Dataset below:

(** * Oracle price integrity lab: anomaly detectors, AMM swap and swap-trace summary

    Shallow embedding of
      - [oracle_anomaly_demo.py]  (benchmark aggregator, three detectors, orchestrator),
      - [flashloan_simulator.py]  (constant-product swap),
      - [swap_trace_decoder.py]   (per-pool swap summary).

    Python [float]s are kept behind a small interface, [Float]; every source
    function is written once over that interface.  Two instances are given:
      - [Binary64.float64]: IEEE-754 binary64 as computed by [SpecFloat]
        (what CPython and numpy compute with);
      - [Exact.xq]: exact rational arithmetic with one NaN, the arithmetic
        the source's formulas are written for.
    Structural facts are proved for every instance, arithmetic laws in the
    exact instance, and concrete runs are evaluated in binary64. *)

From Stdlib Require Import ZArith QArith Qround Qabs Qminmax Lia Lqa SpecFloat.
From stdpp Require Import base gmap strings list fin_maps sorting.

Local Open Scope Z_scope.

(** ** Exceptions *)

Inductive exn := ZeroDivisionError | ValueError.

Inductive result (A : Type) :=
| Ok (a : A)
| Raise (e : exn).
Arguments Ok {A} a.
Arguments Raise {A} e.

#[export] Instance result_ret : MRet result := fun A a => Ok a.
#[export] Instance result_bind : MBind result := fun A B k m =>
  match m with
  | Ok a => k a
  | Raise e => Raise e
  end.

(** ** The float interface *)

Class Float (F : Type) := {
  fnan : F;                       (* float("nan") *)
  of_Z : Z -> F;                  (* float(n) for an integer n *)
  fisnan : F -> bool;             (* math.isnan *)
  fadd : F -> F -> F;
  fsub : F -> F -> F;
  fmul : F -> F -> F;
  fdiv : F -> F -> F;             (* IEEE division, total (as numpy applies it) *)
  fabs : F -> F;
  feqb : F -> F -> bool;          (* == *)
  fltb : F -> F -> bool;          (* <  *)
  fleb : F -> F -> bool;          (* <= *)
  ffloor : F -> Z;                (* numpy.floor, as an index *)
}.

Abbreviation datetime := Z (only parsing).

Section PythonFloat.
Context {F : Type} `{Float F}.

(** Python's scalar [a / b] on floats raises when [b == 0]. *)
Definition py_div (a b : F) : result F :=
  if feqb b (of_Z 0) then Raise ZeroDivisionError else Ok (fdiv a b).

(** ** flashloan_simulator.py *)

Definition uniswap_v2_price (reserve_in reserve_out : F) : result F :=
  py_div reserve_out reserve_in.

Definition uniswap_v2_swap (reserve_in reserve_out amount_in fee_bps : F)
  : result (F * F * F) :=
  let fee := fdiv fee_bps (of_Z 10000) in
  let amount_in_with_fee := fmul amount_in (fsub (of_Z 1) fee) in
  let numerator := fmul amount_in_with_fee reserve_out in
  let denominator := fadd reserve_in amount_in_with_fee in
  amount_out ← py_div numerator denominator;
  let new_reserve_in := fadd reserve_in amount_in in
  let new_reserve_out := fsub reserve_out amount_out in
  Ok (new_reserve_in, new_reserve_out, amount_out).

(** ** oracle_anomaly_demo.py *)

(** A [datetime] is its count of microseconds on the proleptic calendar
    (the abbreviation [datetime] above); [a - b] on datetimes is then
    subtraction in [Z], and [timedelta.total_seconds()] divides the
    microseconds by [10**6] (in binary64 the integer operands are exact
    below [2**53]). *)

Record VenuePoint := {
  ts : datetime;
  venue : string;
  price : F;
  liquidity : F;
}.

Record BenchmarkPoint := {
  bp_ts : datetime;
  benchmark_price : F;
  staleness_flag : bool;
  thin_liquidity_flag : bool;
  flash_loan_flag : bool;
}.

Definition total_seconds (delta : Z) : F := fdiv (of_Z delta) (of_Z 1000000).

(** [ndarray.sum()]: accumulation from [0.0], [0.0] on the empty array.
    numpy adds long arrays pairwise; the order of the additions is
    immaterial in exact arithmetic and for the one- and two-element arrays
    evaluated in binary64 below. *)
Definition np_sum (a : list F) : F := foldl fadd (of_Z 0) a.

(** The local [weights = liqs / liqs.sum()] of the aggregator. *)
Definition weights_of (points : list VenuePoint) : list F :=
  let liqs := liquidity <$> points in
  (λ l, fdiv l (np_sum liqs)) <$> liqs.

Definition compute_liquidity_weighted_benchmark (points : list VenuePoint) : F * F :=
  let prices := price <$> points in
  let liqs := liquidity <$> points in
  if fleb (np_sum liqs) (of_Z 0) then (fnan, of_Z 0)
  else
    let weights := weights_of points in
    let benchmark := np_sum (zip_with fmul weights prices) in
    let total_liq := np_sum liqs in
    (benchmark, total_liq).

(** The denominators the aggregator divides by, in evaluation order:
    none on the guarded branch, the liquidity sum once per venue otherwise. *)
Definition compute_liquidity_weighted_benchmark_divisors
    (points : list VenuePoint) : list F :=
  let liqs := liquidity <$> points in
  if fleb (np_sum liqs) (of_Z 0) then []
  else (λ _, np_sum liqs) <$> liqs.

Definition default_max_staleness_seconds : Z := 40.

Definition detect_staleness (current_ts last_update_ts : datetime)
    (max_staleness_seconds : Z) : bool :=
  fltb (of_Z max_staleness_seconds) (total_seconds (current_ts - last_update_ts)).

(** [numpy.quantile(a, q)] with its default method, "linear", after
    numpy's documentation: [q] outside [0, 1] is a [ValueError]; a NaN in
    the data gives NaN; otherwise, on the sorted data, the value at the
    virtual index [(n - 1) * q], interpolated linearly between its two
    neighbours (numpy takes the interpolation from the upper neighbour
    when the fractional part is at least one half). *)
Definition lerp (a b t : F) : F :=
  let diff_b_a := fsub b a in
  if fleb (fdiv (of_Z 1) (of_Z 2)) t
  then fsub b (fmul diff_b_a (fsub (of_Z 1) t))
  else fadd a (fmul diff_b_a t).

Definition quantile_is_valid (q : F) : bool :=
  fleb (of_Z 0) q && fleb q (of_Z 1).

Definition np_quantile (a : list F) (q : F) : result F :=
  if negb (quantile_is_valid q) then Raise ValueError
  else if existsb fisnan a then Ok fnan
  else
    let arr := merge_sort (λ x y, fleb x y) a in
    let n := Z.of_nat (length a) in
    let virtual_index := fmul (of_Z (n - 1)) q in
    let above := fleb (of_Z (n - 1)) virtual_index in
    let previous_index := if above then n - 1 else ffloor virtual_index in
    let next_index := if above then n - 1 else previous_index + 1 in
    let gamma := fsub virtual_index (of_Z (ffloor virtual_index)) in
    Ok (lerp (nth (Z.to_nat previous_index) arr fnan)
             (nth (Z.to_nat next_index) arr fnan) gamma).

(** The literal [0.2]: the float nearest to one fifth. *)
Definition default_quantile_threshold : F := fdiv (of_Z 1) (of_Z 5).

Definition detect_thin_liquidity (total_liquidity : F)
    (rolling_liquidity : list F) (quantile_threshold : F) : result bool :=
  if (length rolling_liquidity <? 10)%nat then Ok false
  else
    q ← np_quantile rolling_liquidity quantile_threshold;
    Ok (fltb total_liquidity q).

End of Dataset.

_Task description_.
Up to and including the line with "fisnan : F ->", repeat the data exactly, starting from its first line; nothing else belongs in the response.

_Answer to this task_.
(** * Oracle price integrity lab: anomaly detectors, AMM swap and swap-trace summary

    Shallow embedding of
      - [oracle_anomaly_demo.py]  (benchmark aggregator, three detectors, orchestrator),
      - [flashloan_simulator.py]  (constant-product swap),
      - [swap_trace_decoder.py]   (per-pool swap summary).

    Python [float]s are kept behind a small interface, [Float]; every source
    function is written once over that interface.  Two instances are given:
      - [Binary64.float64]: IEEE-754 binary64 as computed by [SpecFloat]
        (what CPython and numpy compute with);
      - [Exact.xq]: exact rational arithmetic with one NaN, the arithmetic
        the source's formulas are written for.
    Structural facts are proved for every instance, arithmetic laws in the
    exact instance, and concrete runs are evaluated in binary64. *)

From Stdlib Require Import ZArith QArith Qround Qabs Qminmax Lia Lqa SpecFloat.
From stdpp Require Import base gmap strings list fin_maps sorting.

Local Open Scope Z_scope.

(** ** Exceptions *)

Inductive exn := ZeroDivisionError | ValueError.

Inductive result (A : Type) :=
| Ok (a : A)
| Raise (e : exn).
Arguments Ok {A} a.
Arguments Raise {A} e.

#[export] Instance result_ret : MRet result := fun A a => Ok a.
#[export] Instance result_bind : MBind result := fun A B k m =>
  match m with
  | Ok a => k a
  | Raise e => Raise e
  end.

(** ** The float interface *)

Class Float (F : Type) := {
  fnan : F;                       (* float("nan") *)
  of_Z : Z -> F;                  (* float(n) for an integer n *)
  fisnan : F -> bool;             (* math.isnan *)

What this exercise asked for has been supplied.